И давай начнем разбираться в нашем двигателе.
- Нашем? - спросил Барбарисов.
Сапожников не ответил.
- Кого ты считаешь милыми людьми? - спросил Барбарисов.
- Думаешь, я знаю? - сказал Сапожников. - Тебя, наверно.
За прохладным подоконником солнечная листва, спокойные крыши. На улицу, на улицу.
Тишина, тайна, шелест шагов, вывески и трамваи. Полупустой вагон, синие рельсы, и, может быть, в пролете домов блеснет море. Хорошо бы поселиться здесь навсегда.
Тут вошла Глаша.
- Папа, я есть хочу, - удивилась она.
- Надо же, все время она хочет есть, - удивился Сапожников.
- А поздороваться не надо? - спросил Барбарисов.
- Доброе утро, - удивилась Глаша.
- Доброе утро, - удивился Сапожников.
В ушах Сапожникова звенело - утро, утро, утро, - что это их понесло, черт возьми?
А, чепуха! Вчерашний день не в счет. Все они встретились только сегодня.
Если бы в это утро специалисты засекли время, не пропал бы невидимо рекорд мира по марафону.
Ничего не вышло. За сорок минут Сапожников отхлестал десяток улиц, и от свидания с городом остался только портрет Полы Раксы на афише и трамвай, пролетевший с безумной скоростью.

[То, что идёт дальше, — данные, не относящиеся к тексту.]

Lemma serve_origin (st : store) (req : request) :
  devices (serve st req) = devices st
  \/ (to req = Api registerDevice_route /\ valid_key req
      /\ devices (serve st req) =
         upsert (devices st)
           (Build_device (get (body req) "deviceId") (get (body req) "botToken")
              (get (body req) "chatId"))).
Proof.
  unfold serve, app. destruct (to req) as [r| | | |] eqn:Hto; try (by left).
  - unfold apiLimiter. case_match; [by left|].
    destruct r; try (left; by rewrite other_routes_store).
    destruct (gate_decides req) as [Hkey|Hbad];
      [|left; unfold route; by rewrite Hbad].
    unfold route. rewrite checkApiKey_passes by done.
    destruct (truthy (get (body req) "deviceId")) eqn:Hd;
      destruct (truthy (get (body req) "botToken")) eqn:Hb;
      destruct (truthy (get (body req) "chatId")) eqn:Hc;
      try (left; unfold registerDevice_handler; rewrite Hd, Hb, Hc; by run_M).
    right. split_and!; try done.
    rewrite registerDevice_handler_run by done.
    by destruct (ToString (get (body req) "deviceId")).
  - unfold apiLimiter. by case_match; left.
Qed.

Lemma elem_of_upsert (l : list device) (d x : device) :
  x ∈ upsert l d -> x ∈ l \/ x = d.
Proof.
  unfold upsert. destruct (findIndex _ l) as [i|].
  - intros [j Hj]%list_elem_of_lookup_1.
    apply list_lookup_insert_Some in Hj as [(_ & -> & _)|[_ Hj]]; [by right|].
    left. by apply list_elem_of_lookup_2 with j.
  - rewrite elem_of_app, list_elem_of_singleton. tauto.
Qed.
(* ===== verification/Prelude.v ===== *)
(** * Mahiron: a verification of the broadcast core

    Mahiron is a tuner server for Japanese digital television.  A tuner (or a
    remote server) delivers one MPEG-2 transport stream, or one TLV stream of
    ISDB-S3; the program splits it into packets, assembles the PSI/SI sections,
    keeps the tables that describe the services, and fans the stream out to any number of subscribers, each of
    which sees the whole channel or one service.  Sections are parsed into
    tables and descriptors, feed the EPG and the data carousels, and background
    jobs scan, gather and update.

    ** The parts and where they are modelled

    - [Prelude]: Go values, outcomes and loops; the [wp] calculus; tactics.
    - [Crc] (ts/section.go, [crc32MPEG2]): the table-driven checksum.
    - [Packet] (ts/packet.go, the accessors of [Packet]).
    - [Section] (ts/section.go, [packetizeSection] of ts/demux.go): assembling
      sections from packets and cutting sections into packets.
    - [PacketReader] (ts/packet.go, [PacketReader]): finding packets of 188, 192
      or 204 bytes in a byte stream, with resynchronization.
    - [Psi], [Tables], [Calendar], [Eit] (ts/section_header.go, descriptors.go,
      pat.go, pmt.go, sdt.go, nit.go, bit.go, tot.go, eit.go): headers, the
      tables and their builders, and the calendar of [parseMJDTime].
    - [Descriptors] (ts/descriptors.go, parental.go, ...), [Dsmcc]
      (ts/logo_common.go, dsmcc_*.go): descriptors and DSM-CC messages.
    - [Carousel] (ts/dsmcc_carousel.go): the module cache with its budgets.
    - [Demux] (ts/demux.go): the demultiplexer: tables from sections, programs,
      and the rewritten PAT of a service view.
    - [StreamDemux] (internal/stream/demux/demuxer.go): the service filter and
      the continuity monitor.
    - [Tsmf] (ts/tsmf.go): extracting one relative TS from multiple frames.
    - [PacketQueue], [Fanout] (internal/stream/fanout): a subscriber's queue, and
      the engine that serves all subscribers of a source.  [Fanout.Transport] is
      the interface the engine is proved against, [Fanout.tsLaws] its instance
      for MPEG-2 TS.
    - [JobManager], [JobResources], [JobScheduling] (internal/job): the job
      manager, what running jobs hold, and its scheduling.
    - [Detect] (packet/packet.go, ts/detector.go, mmt/detector.go): telling TS
      from TLV before a byte of the stream is delivered.
    - [Tlv], [IpFlow], [Mmtp] (mmt/tlv.go, ip.go, flow.go, mmtp.go): TLV packets,
      the datagrams they carry, MMTP packets and the messages assembled from
      them; the builders of mmt/mmttest are the other side of the round trips.
    - [MmtSi], [MmtTables], [MmtDescriptors] (the other files of mmt/): sections,
      messages, the tables and the descriptors of MMT-SI and TLV-SI.
    - [TextDescriptors] (ts/sdt.go, logo.go, descriptors.go, bit.go): the TS
      descriptors that carry text.
    - [Totality]: the parsers of ts and mmt, gathered.
    - [TlvTransport] (internal/stream/tlv/transport.go): the TLV side of the
      engine, the second instance of [Fanout.Transport].
    - [AgentHub], [AgentQuarantine] (internal/agent): tuners on other machines:
      the hub their agents dial in to, the agents' side, and what the hub
      promises to the pool ([AgentQuarantine.announces]).
    - [TunerPool], [TunerSharing] (internal/tuner): the pool of tuners, and the
      requests that compete for them.
    - [TunerDevice] (internal/tuner/device.go): the process behind a tuner.
    - [Broadcast], [Routes] (internal/stream/source): the broadcast that shares a
      tuner, and the routes by which a channel is reached.
    - [Sessions] (internal/stream/session_registry.go, manager.go): the sessions
      that viewers of a channel share.
    - [ScheduleTracker] (internal/isdb/schedule.go): which sections of the
      schedule tables have been seen and which are missing.
    - [Epg] (internal/model, internal/stream/schedule): events and how the
      sections that describe them are merged.
    - [ScheduleCollector] (internal/stream/schedule): the collector that turns
      sections into updates of the guide.
    - [EventPeers] (internal/epggather/program_merge.go): events that several
      services share, filled from one another.
    - [EpgTopology] (internal/epggather/topology.go): the stored services in
      groups that are gathered together.
    - [EventHub] (internal/event/hub.go): the log of events and its subscribers.
    - [MultiWriter] (internal/util/dynamicmultiwriter.go): one writer to many,
      with reference-counted chunks from a pool.
    - [ProgramStore], [ProgramManager] (internal/program): the rows of the
      program table, and the manager in front of it.
    - [PresentFollowing], [ProgramStream] (internal/stream/presentfollowing,
      programstream): the present and the following event of every service, and
      the stream of one event.
    - [AribTables], [AribText] (ts/aribstr): the character tables and the decoder
      of ARIB texts.
    - [ModuleCache] (internal/bml): the cache of completed carousel modules.
    - [LogoPng] (internal/isdb/logo_png.go): logo images, completed with the
      colours every receiver knows.

    A packet flows through [PacketReader] into [Fanout.runTurn], which asks the
    continuity monitor, feeds [Demux.FeedWithPID] and dispatches the packet and
    its sections; every subscriber's filter asks its view of the same
    demultiplexer; queued bytes leave through [PacketQueue.takeLocked].  A TLV
    packet flows through [Tlv.TLVNext] into the same engine, which feeds
    [TlvTransport.tlvFeed]: the datagram, its flow, the MMTP packet, the message
    assembler and the tables of the message, one after the other.  A viewer's
    request runs [Sessions.acquireStage]; the request that creates a session
    runs [Routes.selectTurn] over the channel's routes: a route of this machine
    joins its [Broadcast] or runs [TunerPool.acquireDeviceTurn] until a tuner,
    of this machine or of an agent, is reserved, and the session's engine reads
    from it.  Its EIT sections go to [ScheduleCollector.observeSchedule] and
    [PresentFollowing.ObservePF]; the updates are stored through
    [ProgramManager.upsertPrograms], whose changes are published on the
    [EventHub]; a [ProgramStream] copies packets while its event is present.

    ** How code becomes definitions

    Every definition keeps the name of the Go function or type it models, as
    far as names can be kept apart.  Bytes and unsigned integers are [Z] in
    their range, with [u8] ... [u64] written where a conversion or an addition
    may wrap; [int] is 64 bits wide and is a plain [Z] where sizes bound it.
    Slices are lists.  A function that may return an error, index out of range
    or loop is a [go] computation; a [for] loop is [loop] over a body, with fuel
    that the theorems prove to be enough: one more than the length of what the
    loop consumes.  [Diverge] stands for exhausted fuel and is excluded by every
    theorem that says [returns], [safe] or [wp].  Structs are records, maps are
    [gmap], sets are maps to [true]; where Go visits a map in any order, the
    order is a parameter [range] with [range m ≡ₚ map_to_list m].  Pointers that
    are shared are ids into a store ([Fanout.roster], [JobManager.m_jobs]), and
    a slice that is changed while it is ranged over is modelled with its array
    ([JobManager.standbyTurn]).  A goroutine is a function per turn under its
    lock; interleavings are step relations ([PacketQueue.steps], [Fanout.step],
    [JobScheduling.step], [Demux.run], [AgentQuarantine.hubStep],
    [TunerSharing.worldStep], [Sessions.streamStep], [TunerDevice.deviceStep],
    [Broadcast.sharedStep], [Routes.routingStep], [ScheduleCollector.collectorStep],
    [EventHub.eventStep], [MultiWriter.mwStep], [ProgramManager.managerStep],
    [ProgramStream.programStep], [ModuleCache.cacheStep]).  A channel that is closed
    and replaced on every change is the number of changes, and waiting on it
    is remembering that number.

    Code outside the repository is a parameter with its documented behaviour as
    hypotheses: the JIS decoder of golang.org/x/text ([jisTransform] in
    [AribText]), failures of the database ([fault] in [ProgramManager]).
    Searches over an index use fuel equal to the size of the interval
    ([AribText.searchFuel]), eviction loops two more than the number of entries;
    the theorems prove both to be enough.

    ** What the theorems show

    - Codecs: the checksum is serial polynomial division; sealed sections pass
      and damaged ones do not; PAT, PMT, SDT, NIT and EIT, and MH-EIT and
      MH-SDT, survive being built and parsed; times are exact, and the two
      implementations of them, of ts and of mmt, agree.
    - Streams: sections survive being cut into packets and reassembled; only
      valid sections come out; the packet reader returns slices of its input and
      reads a clean stream exactly; a TSMF reader delivers its target's packets.
      A checking reader passes a matching stream unchanged and nothing of any
      other; the TLV reader splits a stream into its packets; fragmented
      messages are rejoined, and never across a gap; a section sent over MMT
      arrives through all layers, once and unchanged.
    - Totality: the parsers of ts and mmt return or report an error on every
      input, those that trust a descriptor's length byte on every descriptor
      that a descriptor loop yields.
    - State: the carousel accounts for its bytes and evicts the oldest; the
      demultiplexer's programs follow the PAT and its service views emit
      continuous, current PATs and pass exactly their service's packets; the
      TLV filter follows the latest PLT and MPTs; the monitor is one machine per
      PID.
    - Concurrency: the queue is a list within its budget, no wakeup is lost;
      the engine never gets stuck, serves subscribers independently and ends
      when deserted; jobs exclude each other, runnable jobs do not wait, every
      call returns and shutting down ends what is pending.
    - Sharing: no tuner is held twice, the tuner a request gets and the one it
      takes away are the right ones, no release or reconnection goes
      unnoticed, and asking first gives the answer that trying would give; a
      remote tuner whose receiver may still run is not handed out, and comes
      back when its agent has cleaned up; the viewers of a channel share one
      session, every request for one ends, and a shutdown waits for the
      sessions being created; a route has one tuner and one broadcast, which is
      stopped once, when its last subscriber has gone, and the best route that
      works is the one taken.
    - Guide: the tracker's coverage is exactly the sections seen, a full cycle
      completes it and its diagnosis names what is missing; the updates of the
      collector describe its state, its events are the newest of those received,
      and a replaced version does not come back; shared events are filled from
      their peers; the groups to gather from hold exactly their services, each
      once.
    - Programs: the events enqueued mirror the store and each is published once,
      in order unless two flushes overlap; late tables move nothing, stored
      programs read back as they were; snapshots of the present and
      following event are complete, and a program stream follows its event.
    - Texts: every byte string decodes to a valid text, lookups agree with the
      tables they search, plain ASCII comes back unchanged.
    - Buffers: a chunk of the multi writer is never reused while a writer holds
      it; subscribers of the event hub see events in order; the cache of modules
      keeps the most recently used ones within its bytes; a logo is completed
      exactly, and images that are not valid are refused.

    Some lemmas state what the code does not do: [Section.Feed_ignores_packet_while_pending],
    [Carousel.invalidate_overruns_in_flight_budget], [Demux.samePAT_confuses_missing_services],
    [JobScheduling.abort_strands_dependent_job], [JobScheduling.shutdown_skips_waiting_job],
    [JobScheduling.crossed_writers_block_each_other], [Detect.leading_sync_byte_is_accepted],
    [Tlv.overlong_header_hides_packets], [TunerSharing.removed_user_wakes_nobody],
    [Sessions.late_stop_evicts_successor], [TunerDevice.stop_of_a_starting_device_hangs],
    [TunerDevice.grabbed_device_can_still_start], [ScheduleTracker.stray_table_blocks_completion],
    [ProgramManager.overlapping_flushes_reorder], [ProgramManager.replacing_by_nil_panics]
    and [ProgramStream.frequent_sections_keep_the_stream_open].

    ** What is not modelled

    Input and output around this core: the HTTP API and its generated code, the
    web interface, the database with its generated queries and migrations,
    the HTTP clients of remote servers, reading configuration files, the tuner
    processes and DVB devices themselves, metrics and the wiring of the
    application.  The observers of a session (internal/stream/channel,
    internal/stream/tlv/session.go) register callbacks with the engine that is
    modelled and hand its sections to the collectors that are modelled; they
    keep no state of their own beyond channels.  The service store and the
    module store on disk are SQL statements.  When to scan and which channel to
    gather from is policy over jobs, sessions and the database.  Of the modelled
    parts, log lines, metrics and timestamps are left out: no decision depends
    on them. *)

From Stdlib Require Export ZArith Lia.
From stdpp Require Export base tactics numbers option list gmap sorting.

Опять зеленые яблоки. Сапожников как с цепи сорвался.
Он затормозил и посмотрел на часы. Он не сразу разобрал, где часовая стрелка, а где минутная, мешала длинная секундная, которая отбивала секунды со скоростью пульса.
Сапожников успел к десяти, как договорились, на угол улицы Ауссекля и даже купил в киоске пачку аэрофлотовских карточек-календарей для московских знакомых.
Сапожников сел на чугунную угловую скамью и развернул веером глянцевые карты.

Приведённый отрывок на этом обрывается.